Exercise aim: Only the lines containing the string "inversion" are needed; copy all of them from the listing.

::::::::

(** What a step leaves in a cell of the grid is the rule applied to the
    grid as it was when the cell's turn came, and that grid still held the
    cell's own old value. *)
Lemma cell_aut_step_own_cell (ca : cell_automaton) (arr : list Z)
    (side i j : Z) :
  Z.of_nat (length arr) = side * side ->
  0 <= i < side -> 0 <= j < side ->
  exists g : list Z,
    xyarray_get g side i j = xyarray_get arr side i j
    /\ xyarray_get (cell_aut_step ca arr side) side i j
       = cell_next ca side g i j.
Proof.
  intros Hlen Hi Hj.
  destruct (scan_cells_split side i j Hi Hj)
    as (pre & post & Hcells & Hpre & Hpost).
  exists (foldl (scan_step ca side) arr pre).
  assert (Hidx : 0 <= j * side + i < side * side) by nia.
  split.
  - rewrite !xyarray_get_inside by assumption. unfold arr_load.
    destruct (j * side + i <? 0) eqn:E; [lia|].
    rewrite lookup_foldl_step_ne; [reflexivity|].
    intros a b Hin. destruct (Hpre a b Hin) as (Ha & Hb & Hsb).
    split; [exact Ha|]. rewrite Z2Nat.id by lia. intros Heq.
    assert (b = j) by nia. subst b. assert (a = i) by lia. subst a.
    rewrite scanned_before_irrefl in Hsb. discriminate.
  - rewrite cell_aut_step_scan, Hcells, foldl_app. simpl.
    rewrite xyarray_get_inside by assumption.
    rewrite <- (cell_aut_cell_next ca side _ i j);
      [|rewrite length_foldl_step; lia|assumption|assumption].
    unfold arr_load. destruct (j * side + i <? 0) eqn:E; [lia|].
    rewrite lookup_foldl_step_ne; [reflexivity|].
    intros a b Hin. destruct (Hpost a b Hin) as (Ha & Hb & _ & Hne).
    split; [exact Ha|]. rewrite Z2Nat.id by lia.
    intros Heq. apply Hne. assert (b = j) by nia. subst b. f_equal. lia.
Qed.

(** X5: what one step can do to a cell.  A dead cell stays dead or takes
    the rule's number of states (as an [unsigned char]); a live cell keeps
    its value or, under a rule that decays, loses one.  In particular a
    rule without decay never changes a live cell. *)
Theorem cell_aut_step_cell_outcome (ca : cell_automaton) (arr : list Z)
    (side i j : Z) :
  Z.of_nat (length arr) = side * side ->
  0 <= i < side -> 0 <= j < side ->
  let v := xyarray_get arr side i j in
  let v' := xyarray_get (cell_aut_step ca arr side) side i j in
  (v = 0 -> v' = 0 \/ v' = nr_states ca mod 256)
  /\ (v <> 0 -> v' = v \/ (decay ca = true /\ v' = (v - 1) mod 256))
  /\ (v <> 0 -> decay ca = false -> v' = v).
Proof.
  intros Hlen Hi Hj v v'.
  destruct (cell_aut_step_own_cell ca arr side i j Hlen Hi Hj)
    as (g & Hown & Hnext).
  unfold v', v. rewrite Hnext. unfold cell_next, to_uchar. rewrite Hown.
  destruct (xyarray_get arr side i j =? 0) eqn:Ev; simpl.
  - apply Z.eqb_eq in Ev. rewrite Ev.
    split; [|split]; try (intros; lia).
    intros _. destruct (mask_has (born ca) _); auto.
  - apply Z.eqb_neq in Ev.
    split; [intros; lia|]. split.
    + intros _. destruct (mask_has (surv ca) _); [auto|].
      destruct (decay ca); auto.
    + intros _ Hdecay. rewrite Hdecay.
      destruct (mask_has (surv ca) _); reflexivity.
Qed.

Lemma cell_aut_step_cell_outcome_witness :
  let arr := [4; 4; 0; 0; 0; 0; 0; 0; 0] in
  let v := xyarray_get arr 3 0 0 in
  let v' := xyarray_get (cell_aut_step ca_test arr 3) 3 0 0 in
  (v = 0 -> v' = 0 \/ v' = nr_states ca_test mod 256)
  /\ (v <> 0 ->
      v' = v \/ (decay ca_test = true /\ v' = (v - 1) mod 256))
  /\ (v <> 0 -> decay ca_test = false -> v' = v).
Proof.
  apply (cell_aut_step_cell_outcome ca_test [4; 4; 0; 0; 0; 0; 0; 0; 0]
           3 0 0); [reflexivity|lia|lia].
Defined.

Lemma for_each_invariant {A S : Type} (P : S -> Prop)
    (body : A -> S -> M S) (l : list A) :
  (forall k s st s' st', P s -> body k s st = Done (s', st') -> P s') ->
  forall s st s' st',
    P s -> for_each l body s st = Done (s', st') -> P s'.
Proof.
  intros Hbody. induction l as [|k l IH]; intros s st s' st' Hs Hrun.
  - simpl in Hrun. unfold ret in Hrun. inversion Hrun; subst. exact Hs.
  - simpl in Hrun. apply bind_Done in Hrun as (s1 & st1 & Hk & Hrun).
    apply (IH s1 st1 s' st'); [|exact Hrun].
    apply (Hbody k s st s1 st1); assumption.
Qed.



Section maze_grid.
Variable ca : cell_automaton.
Variable side : Z.
Hypothesis Htop : 0 <= nr_states ca < 256.

(** The two loops that seed the maze return a well-formed grid. *)
Lemma ca_gen_maze_seeded (st : libc) :
  exists (seeded : list Z) (st1 : libc),
    for_rangeM side (fun i arr =>
      for_rangeM side (fun j arr =>
        r <- lrand48 ;;
        let v := Z.rem r 8 in
        ret (xyarray_set arr side i j
               (if v <=? nr_states ca then nr_states ca else 0))) arr)
      (replicate (Z.to_nat (side * side)) 0) st = Done (seeded, st1)
    /\ cells_within (nr_states ca) seeded
    /\ length seeded = Z.to_nat (side * side).
Proof.
  unfold for_rangeM.
  destruct (for_each_Done
              (fun i arr =>
                 for_each (seqZ 0 side)
                   (fun j arr =>
                      r <- lrand48 ;;
                      ret (xyarray_set arr side i j
                             (if Z.rem r 8 <=? nr_states ca
                              then nr_states ca else 0))) arr)
              (seqZ 0 side)) with
    (s := replicate (Z.to_nat (side * side)) 0) (st := st)
    as (seeded & st1 & Hseed).
  { intros i s0 st0. apply for_each_Done. intros j s1 st2.
    unfold bind, lrand48, ret. eauto. }
  exists seeded, st1. split; [exact Hseed|].
  set (P := fun arr : list Z =>
              cells_within (nr_states ca) arr
              /\ length arr = Z.to_nat (side * side)).
  refine (for_each_invariant P _ _ _ _ _ _ _ _ Hseed).
  - intros i s0 st0 s1 st2 Hs0 Hrow.
    refine (for_each_invariant P _ _ _ _ _ _ _ Hs0 Hrow).
    intros j s2 st3 s3 st4 [Hc Hl] Hcell.
    apply bind_Done in Hcell as (r & st5 & _ & Hcell).
    unfold ret in Hcell. inversion Hcell; subst s3 st4. split.
    + apply xyarray_set_within; [|lia|exact Hc].
      destruct (Z.rem r 8 <=? nr_states ca); lia.
    + unfold xyarray_set. rewrite length_arr_store. exact Hl.
  - split.
    + unfold cells_within. apply Forall_replicate. lia.
    + apply length_replicate.
Qed.

Lemma for_range_steps_grid (steps : Z) (arr : list Z) :
  cells_within (nr_states ca) arr ->
  cells_within (nr_states ca)
    (for_range steps (fun _ arr => cell_aut_step ca arr side) arr)
  /\ length (for_range steps (fun _ arr => cell_aut_step ca arr side) arr)
     = length arr.
Proof.
  intros Harr. unfold for_range.
  apply (foldl_invariant
           (fun a => cells_within (nr_states ca) a
                     /\ length a = length arr)).
  - split; [exact Harr|reflexivity].
  - intros s k _ [Hc Hl]. split.
    + apply cell_aut_step_within; assumption.
    + rewrite length_cell_aut_step. exact Hl.
Qed.


(** The generator returns when the log of the maze stays inside its
    arrays. *)
Lemma ca_gen_maze_returns (steps : Z) (st : libc) :
  nr_states ca <= 22 -> side < 1024 ->
  exists (maze : list Z) (st' : libc),
    ca_gen_maze ca side steps st = Done (maze, st').
Proof.
  intros Hch Hside. unfold ca_gen_maze.
  destruct (ca_gen_maze_seeded st) as (seeded & st1 & Hseed & Hc & Hl).
  cbv zeta in Hseed |- *. unfold bind at 1. rewrite Hseed.
  destruct (for_range_steps_grid steps seeded Hc) as [Hc' _].
  unfold bind at 1. rewrite xyarray_print_ok.
  - unfold ret. eauto.
  - intros H1. split; [lia|]. intros i j _ _.
    pose proof (xyarray_get_within (nr_states ca) _ side i j
                  ltac:(lia) Hc'). lia.
Qed.

End maze_grid.



(** ** Seed-height lookup *)

Lemma mapped_coord_range (n x : Z) : 1 <= n -> 0 <= mapped_coord n x < n.
Proof.
  intros Hn. unfold mapped_coord.
  destruct (x <? 0) eqn:E1; [lia|].
  destruct (x >=? n) eqn:E2; lia.
Qed.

::::::::

Worked solution:
  - simpl in Hrun. unfold ret in Hrun. inversion Hrun; subst. exact Hs.
    unfold ret in Hcell. inversion Hcell; subst s3 st4. split.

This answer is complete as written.